Garrett FitzGerald told Margaret Thatcher: 'John Hume will generally do what he is asked to do'

The frank assessment came in meeting between the pair in The Hague in 1986.

TAOISEACH GARRET FITZGERALD told Prime Minister Margaret Thatcher in a 1986 meeting that John Hume “will generally do what he is asked to do”.

The frank assessment came in meeting between the pair in The Hague, Netherlands in which FitzGerald also spoke about unionists “getting tired” of Ian Paisley.

Confidential notes on the June 1986 meeting have been released to the National Archives under the 30-year rule and show the two leaders attempting to tease out unionist disquiet over the Anglo-Irish Agreement they signed the previous year.

The Anglo-Irish Agreement gave the Irish government a formal role in Northern Ireland and it was vehemently opposed by many unionists.

During the course of the meeting, FitzGerald suggested that governments declare that the agreement “does not represent joint authority”, as a way of placating moderate unionists.

“We could jointly state what the Agreement does and does not do. This sort of statement could help those who are getting tired of Paisley,” FitzGerald stated according to the documents.

In response, Thatcher said she would be “hesitant about putting a gloss on things” and that “the reaction among Protestants has been negative and very dangerous”:

They have now lost the Assembly and they will not talk about devolution.
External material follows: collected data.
(** * Weather-App-Pro: a shallow embedding of [script.js]

    The page script is a single event-driven controller: a module-level
    [state] object, a table of DOM [elements], one asynchronous fetch of the
    current conditions, one of the search suggestions, and a [debounce]
    utility built on the host's timers.  This development embeds the script
    function by function and proves the properties its specification states.

    Conventions of the embedding.
    - A JavaScript string is a sequence of UTF-16 code units.  We represent
      the strings whose code units are all below 256 by [string], one
      [ascii] per code unit, so [String.length] is the script's [.length].
    - A JavaScript number is represented by the rational it denotes ([Q]).
    - What the script leaves to the browser (number and date formatting) is
      a field of the [Host] class.
    - [localStorage] is a finite map from keys to values; whether a write
      is accepted or throws (quota, storage disabled) is the host's to say.
      A class list is a finite set of class names. *)

From Stdlib Require Import Ascii String QArith Qround Lqa.
From stdpp Require Import base strings pretty gmap list.

Local Open Scope string_scope.
Local Open Scope nat_scope.

(** ** Strings as the script sees them *)

Definition dquote : ascii := ascii_of_nat 34.

(** [String.prototype.trim] removes white space and line terminators from
    both ends.  Among the code units below 256 these are TAB, LF, VT, FF,
    CR, SP and NBSP. *)
Definition is_white_space (c : ascii) : bool :=
  let n := nat_of_ascii c in
  (n =? 9) || (n =? 10) || (n =? 11) || (n =? 12) || (n =? 13) ||
  (n =? 32) || (n =? 160).

Fixpoint trimStart (s : string) : string :=
  match s with
  | String c r => if is_white_space c then trimStart r else s
  | EmptyString => EmptyString
  end.

Fixpoint trimEnd (s : string) : string :=
  match s with
  | String c r =>
      match trimEnd r with
      | EmptyString => if is_white_space c then EmptyString else String c EmptyString
      | r' => String c r'
      end
  | EmptyString => EmptyString
  end.

Definition trim (s : string) : string := trimEnd (trimStart s).

(** JavaScript truthiness of a string: only the empty string is falsy. *)
Definition truthy (s : string) : bool :=
  match s with EmptyString => false | String _ _ => true end.

(** [a || d] where [a] is a string that may be [undefined] or [null]. *)
Definition or_else (a : option string) (d : string) : string :=
  match a with
  | Some s => if truthy s then s else d
  | None => d
  end.

(** [encodeURIComponent]: the unreserved characters are kept, every other
    code unit is written as the percent-escaped bytes of its UTF-8
    encoding (one byte below 128, two bytes from 128 to 255). *)
Definition is_uri_unreserved (c : ascii) : bool :=
  let n := nat_of_ascii c in
  ((65 <=? n) && (n <=? 90)) || ((97 <=? n) && (n <=? 122)) ||
  ((48 <=? n) && (n <=? 57)) ||
  (n =? 45) || (n =? 95) || (n =? 46) || (n =? 33) || (n =? 126) ||
  (n =? 42) || (n =? 39) || (n =? 40) || (n =? 41).

Definition hex_digit (n : nat) : ascii :=
  if n <? 10 then ascii_of_nat (48 + n) else ascii_of_nat (55 + n).

Definition percent_byte (b : nat) : string :=
  String "%" (String (hex_digit (b / 16)) (String (hex_digit (b mod 16)) EmptyString)).

Definition encode_unit (c : ascii) : string :=
  let n := nat_of_ascii c in
  if is_uri_unreserved c then String c EmptyString
  else if n <? 128 then percent_byte n
  else percent_byte (192 + n / 64) +:+ percent_byte (128 + n mod 64).

Fixpoint encodeURIComponent (s : string) : string :=
  match s with
  | String c r => encode_unit c +:+ encodeURIComponent r
  | EmptyString => EmptyString
  end.

(** The scheme of an absolute URL as the URL parser reads it: an ASCII
    letter, then letters, digits, [+], [-] or [.] up to the first colon,
    lower-cased.  An input without such a prefix has no scheme. *)
Definition is_ascii_alpha (c : ascii) : bool :=
  let n := nat_of_ascii c in
  ((65 <=? n) && (n <=? 90)) || ((97 <=? n) && (n <=? 122)).

Definition is_scheme_char (c : ascii) : bool :=
  let n := nat_of_ascii c in
  is_ascii_alpha c || ((48 <=? n) && (n <=? 57)) || (n =? 43) || (n =? 45) || (n =? 46).

Definition ascii_lower (c : ascii) : ascii :=
  let n := nat_of_ascii c in
  if (65 <=? n) && (n <=? 90) then ascii_of_nat (n + 32) else c.

Fixpoint scheme_rest (s : string) : option string :=
  match s with
  | EmptyString => None
  | String c r =>
      if bool_decide (c = ":"%char) then Some EmptyString
      else if is_scheme_char c then
        match scheme_rest r with
        | Some t => Some (String (ascii_lower c) t)
        | None => None
        end
      else None
  end.

Definition url_scheme (url : string) : option string :=
  match url with
  | String c _ => if is_ascii_alpha c then scheme_rest url else None
  | EmptyString => None
  end.

(** Reading one escaped code unit back from the front of a string: the
    inverse of [encode_unit], used to tell encoded queries apart. *)
Definition hex_value (c : ascii) : option nat :=
  let n := nat_of_ascii c in
  if (48 <=? n) && (n <=? 57) then Some (n - 48)
  else if (65 <=? n) && (n <=? 70) then Some (n - 55)
  else None.

Definition read_percent_byte (s : string) : option (nat * string) :=
  match s with
  | String p (String h (String l r)) =>
      if bool_decide (p = "%"%char) then
        match hex_value h, hex_value l with
        | Some hv, Some lv => Some (16 * hv + lv, r)
        | _, _ => None
        end
      else None
  | _ => None
  end.

Definition decode_unit (s : string) : option (ascii * string) :=
  match s with
  | EmptyString => None
  | String c r =>
      if is_uri_unreserved c then Some (c, r)
      else
        match read_percent_byte s with
        | Some (b, r1) =>
            if b <? 128 then Some (ascii_of_nat b, r1)
            else
              match read_percent_byte r1 with
              | Some (b2, r2) => Some (ascii_of_nat ((b - 192) * 64 + (b2 - 128)), r2)
              | None => None
              end
        | None => None
        end
  end.

(** The characters an encoded component is made of: the unreserved ones
    and the percent sign of the escapes (whose hexadecimal digits are
    unreserved themselves). *)
Definition is_component_char (c : ascii) : bool :=
  is_uri_unreserved c || bool_decide (c = "%"%char).

(** ** Numbers *)

(** [Math.round]: the nearest integer, ties towards plus infinity. *)
Definition Math_round (x : Q) : Z := Qfloor (x + (1 # 2))%Q.

(** [!x] for a number: zero is the only falsy rational. *)
Definition number_not (x : Q) : bool := Qeq_bool x 0.

(** ** The browser *)

(** A thrown value: every error the script meets is used through its
    [message] only. *)
Inductive JsError := Error (message : string).

Definition message (e : JsError) : string :=
  match e with Error m => m end.

(** What the script delegates to the host: the string form of a number
    (template literals, [textContent] of a number), the locale-dependent
    formatting of [new Date(localtime)] under the two option objects of
    [updateDateTime], the [TypeError]s the engine throws when [null] is
    destructured, when a property of [null] is read and when an object has
    no primitive value, and whether [localStorage.setItem(key, value)] on
    the present storage throws (when the quota is exceeded or storage is
    disabled) and what. *)
Class Host := {
  number_to_string : Q -> string;
  toLocaleTimeString : string -> string;
  toLocaleDateString : string -> string;
  null_type_error : JsError;
  null_member_error : string -> JsError;
  to_primitive_error : JsError;
  setItem_error : gmap string string -> string -> string -> option JsError
}.

(** ** Data model *)

(** Modelled from the spec: the page markup with the [data-unit] attributes
    of the unit buttons is not among the sources; the data model fixes
    [currentUnit] to a two-valued enumeration, written ['c'] and ['f'] in
    the script. *)
Inductive Unit := Celsius | Fahrenheit.

Global Instance Unit_eq_dec : EqDecision Unit.
Proof. solve_decision. Defined.

Definition unit_key (u : Unit) : string :=
  match u with Celsius => "c" | Fahrenheit => "f" end.

Record Location := {
  loc_name : string;
  loc_country : string;
  localtime : string
}.

Record Condition := {
  text : string;
  icon : string
}.

Record Current := {
  temp_c : Q;
  temp_f : Q;
  condition : Condition;
  wind_kph : Q;
  wind_dir : string;
  humidity : Q;
  pressure_mb : Q;
  vis_km : Q;
  is_day : Q
}.

(** The parsed body of a successful current-conditions response. *)
Record WeatherSnapshot := {
  location : Location;
  current : Current
}.

(** [current[`temp_${unit}`]] *)
Definition temp_of (unit : Unit) (c : Current) : Q :=
  match unit with Celsius => temp_c c | Fahrenheit => temp_f c end.

(** The parsed body of a failed response is whatever JSON the service
    sent.  An object lists its members in the order of the text; as in
    [JSON.parse], a later member of the same name overrides an earlier
    one. *)
#[warnings="-register-all"] Inductive JsonValue :=
  | JNull
  | JBool (b : bool)
  | JNumber (x : Q)
  | JString (s : string)
  | JArray (items : list JsonValue)
  | JObject (members : list (string * JsonValue)).

(** The value of member [name] of a parsed object, [None] for [undefined]. *)
Definition member_of (name : string) (members : list (string * JsonValue))
  : option JsonValue :=
  foldl (fun found m => if bool_decide (fst m = name) then Some (snd m) else found)
        None members.

(** JavaScript truthiness of a parsed value. *)
Definition json_truthy (v : JsonValue) : bool :=
  match v with
  | JNull => false
  | JBool b => b
  | JNumber x => negb (number_not x)
  | JString s => truthy s
  | JArray _ | JObject _ => true
  end.

(** [a || d] where [a] is a parsed value or [undefined] and [d] a string. *)
Definition json_or (a : option JsonValue) (d : string) : JsonValue :=
  match a with
  | Some v => if json_truthy v then v else JString d
  | None => JString d
  end.

(** [base?.name] for a name no prototype defines: [undefined] when [base]
    is [undefined] or [null], and on every value but an object that has
    the member. *)
Definition optional_member (name : string) (base : option JsonValue)
  : option JsonValue :=
  match base with
  | Some (JObject members) => member_of name members
  | _ => None
  end.

(** One entry of the search endpoint's array. *)
Record SearchSuggestion := {
  sg_name : string;
  sg_country : string
}.

(** The module-level [state] object. *)
Record State := {
  currentUnit : Unit;
  lastLocation : string;
  weatherData : option WeatherSnapshot
}.

(** A unit button: its [data-unit] attribute and its class list. *)
Record UnitButton := {
  dataset_unit : Unit;
  btn_classList : gset string
}.

(** The [elements] table, one field per property the script touches. *)
Record Elements := {
  temperature : string;
  location_text : string;
  time_text : string;
  date_text : string;
  conditionIcon_src : string;
  conditionIcon_alt : string;
  conditionText : string;
  windSpeed : string;
  windDir : string;
  humidity_text : string;
  pressure : string;
  visibility : string;
  searchInput_value : string;
  suggestions_innerHTML : string;
  suggestions_classList : gset string;
  unitButtons : list UnitButton
}.

(** Everything the script can read or write. [network] lists the URLs
    passed to [fetch], oldest first; [console] the [console.error] calls. *)
Record World := {
  state : State;
  elements : Elements;
  body_classList : gset string;
  localStorage : gmap string string;
  network : list string;
  console : list (string * JsError)
}.

(** ** Assignments

    One function per assigned property: [set_f v r] is [r.f = v]. *)

Definition set_currentUnit (v : Unit) (s : State) : State :=
  {| currentUnit := v; lastLocation := lastLocation s;
     weatherData := weatherData s |}.

Definition set_lastLocation (v : string) (s : State) : State :=
  {| currentUnit := currentUnit s; lastLocation := v;
     weatherData := weatherData s |}.

Definition set_weatherData (v : option WeatherSnapshot) (s : State) : State :=
  {| currentUnit := currentUnit s; lastLocation := lastLocation s;
     weatherData := v |}.

Definition set_btn_classList (v : gset string) (b : UnitButton) : UnitButton :=
  {| dataset_unit := dataset_unit b; btn_classList := v |}.

Definition set_temperature (v : string) (e : Elements) : Elements :=
  {| temperature := v; location_text := location_text e;
     time_text := time_text e; date_text := date_text e;
     conditionIcon_src := conditionIcon_src e;
     conditionIcon_alt := conditionIcon_alt e;
     conditionText := conditionText e; windSpeed := windSpeed e;
     windDir := windDir e; humidity_text := humidity_text e;
     pressure := pressure e; visibility := visibility e;
     searchInput_value := searchInput_value e;
     suggestions_innerHTML := suggestions_innerHTML e;
     suggestions_classList := suggestions_classList e;
     unitButtons := unitButtons e |}.
Lemma default_lookup_witness :
  exists o,
    default (Obj (setattr (MoveForward__init__ (of_str "a") (of_float 1.5))
                    "action" (Plain (PInt 7)))) = Ok o
    /\ getitem o "action" = Ok (PInt 7)
    /\ getitem o "distance" = Ok (PFloat 1.5).
Proof.
  destruct (default_lookup
              (setattr (MoveForward__init__ (of_str "a") (of_float 1.5))
                 "action" (Plain (PInt 7)))) as [o [Ho Hk]].
  - repeat constructor; simpl; intuition discriminate.
  - simpl; intuition discriminate.
  - exists o. split; [exact Ho |].
    split; [exact (Hk "action") | exact (Hk "distance")].
Defined.

(** ** What a round trip does to each attribute *)

Lemma action_name_inj (c1 c2 : action_class) :
  action_name c1 = action_name c2 -> c1 = c2.
Proof.
  destruct c1, c2; intro H;
    solve [reflexivity | vm_compute in H; discriminate H].
Qed.

Lemma assigned_parameters (cls : action_class) (k : string) :
  In k (assigned cls) -> In k (parameters cls).
Proof. destruct cls; simpl; tauto. Qed.

Lemma getitem_map_values {V W : Type} (f : V -> W) (d : dictionary V) (k : string) :
  getitem (map (fun kv => (fst kv, f (snd kv))) d) k = fmap f (getitem d k).
Proof.
  induction d as [| [k' v] r IH]; simpl; [reflexivity |].
  destruct (k' =? k)%string; [reflexivity | exact IH].
Qed.

(** X9. What a round trip does to an instance built by a constructor,
    whatever its arguments: when decoding its encoding succeeds, the
    result has the same class, and each attribute comes back as the
    value the encoder stored for it (an array as its list), made into a
    tuple under a sequence key.  So arrays and lists given for a
    direction, a location or a rotation come back as tuples. *)
Theorem decode_encode_attributes (a a' : Action) :
  constructed a ->
  decode_encode a = Ok a' ->
  __class__ a' = __class__ a
  /\ (forall k, In k ("agent_id" :: assigned (__class__ a)) ->
        exists v,
          getattr a k = Ok v
          /\ getattr a' k
             = fmap Plain (if sequence_key k then tuple (encoded v)
                           else Ok (encoded v))).
Proof.
  intros Hc H. unfold decode_encode in H.
  pose proof (constructed_keys a Hc) as Hkeys.
  pose proof (assigned_NoDup (__class__ a)) as Hnd.
  inversion Hnd as [| ? ? Hact Hnd1]; subst.
  inversion Hnd1 as [| ? ? Hname Hnd2]; subst.
  rewrite default_Obj in H; rewrite ?Hkeys; trivial;
    [| intro Hin; apply Hact; now right].
  cbn [bind] in H.
  destruct (object_hook_Ok_inv _ _ H) as [cls [Hdisc [Hcls [_ [Hreq _]]]]].
  cbn [getitem String.eqb Ascii.eqb Bool.eqb] in Hdisc.
  injection Hdisc as Hdisc. apply action_name_inj in Hdisc. subst cls.
  split; [congruence |].
  intros k Hin.
  assert (Hk : In k (map fst (__dict__ a))) by now rewrite Hkeys.
  apply contains_In in Hk. destruct (contains_true_getitem _ _ Hk) as [v Hv].
  exists v. split; [exact Hv |].
  assert (Hne : ("action" =? k)%string = false).
  { destruct (String.eqb_spec "action" k) as [<- | _]; [| reflexivity].
    exfalso. apply Hact. now right. }
  assert (Hin' : In k (required_keys (__class__ a))).
  { destruct Hin as [<- | Hin]; [now left | right].
    now apply assigned_parameters. }
  destruct (Hreq k Hin') as [w [Hw [_ Hget]]].
  cbn [getitem] in Hw. rewrite Hne, getitem_map_values in Hw.
  unfold getattr in Hv. rewrite Hv in Hw. cbn in Hw. injection Hw as <-.
  exact Hget.
Qed.

Lemma decode_encode_attributes_witness :
  __class__ (SetSensorRotation__init__ (of_str "a")
               (of_quaternion (1, 0, 0, 0)%float))
  = __class__ (SetSensorRotation__init__ (of_str "a")
                 (Ndarray (PList [PFloat 1; PFloat 0; PFloat 0; PFloat 0])))
  /\ (forall k,
        In k ("agent_id"
                :: assigned
                     (__class__
                        (SetSensorRotation__init__ (of_str "a")
                           (Ndarray
                              (PList [PFloat 1; PFloat 0; PFloat 0; PFloat 0])))))
        ->
        exists v,
          getattr (SetSensorRotation__init__ (of_str "a")
                     (Ndarray (PList [PFloat 1; PFloat 0; PFloat 0; PFloat 0])))
            k = Ok v
          /\ getattr (SetSensorRotation__init__ (of_str "a")
                        (of_quaternion (1, 0, 0, 0)%float)) k
             = fmap Plain (if sequence_key k then tuple (encoded v)
                           else Ok (encoded v))).
Proof.
  apply (decode_encode_attributes
           (SetSensorRotation__init__ (of_str "a")
              (Ndarray (PList [PFloat 1; PFloat 0; PFloat 0; PFloat 0])))
           (SetSensorRotation__init__ (of_str "a")
              (of_quaternion (1, 0, 0, 0)%float))).
  - apply c_SetSensorRotation.
  - reflexivity.
Defined.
Their answer to everything is “no”. We abolished the Assembly because it was not carrying out its proper function of vetting the executive. We have not got very much out of John Hume either.

Thatcher added that the general feeling among unionists was that they had “lost everything and got nothing”, prompting agreement from FitzGerald:

FitzGerald: Yes. Even the unionists are saying now about the nationalists, “They have got nothing”. It is very important that in the Autumn there should be progress in specific areas.

Thatcher: To some extent that depends on what John Hume does.

FitzGerald: John Hume will generally do what he is asked to do. He even appeared on TV in the south in favour of divorce.

20181207_154501 National Archives National Archives

In the remainder of their meeting, the two leaders spoke about the courts system in Northern Ireland, with FitzGerald stating that action must be taken to improve them.

“There must be action there to improve confidence in the administration of justice. We are looking to the proposal for three-man courts. That should not be controversial in Northern Ireland,” FitzGerald stated.

“That is not necessarily so,” Thatcher responded.

“I cannot do anything which would cast doubt on the validity of the courts. Then, we haven’t got the judges. I can only act here on the instigation of Lord Justice Lowry. I can only do what you want at the request of the judges. The Northern Ireland judges are marvellous. They have gone on with their job despite the dangers.”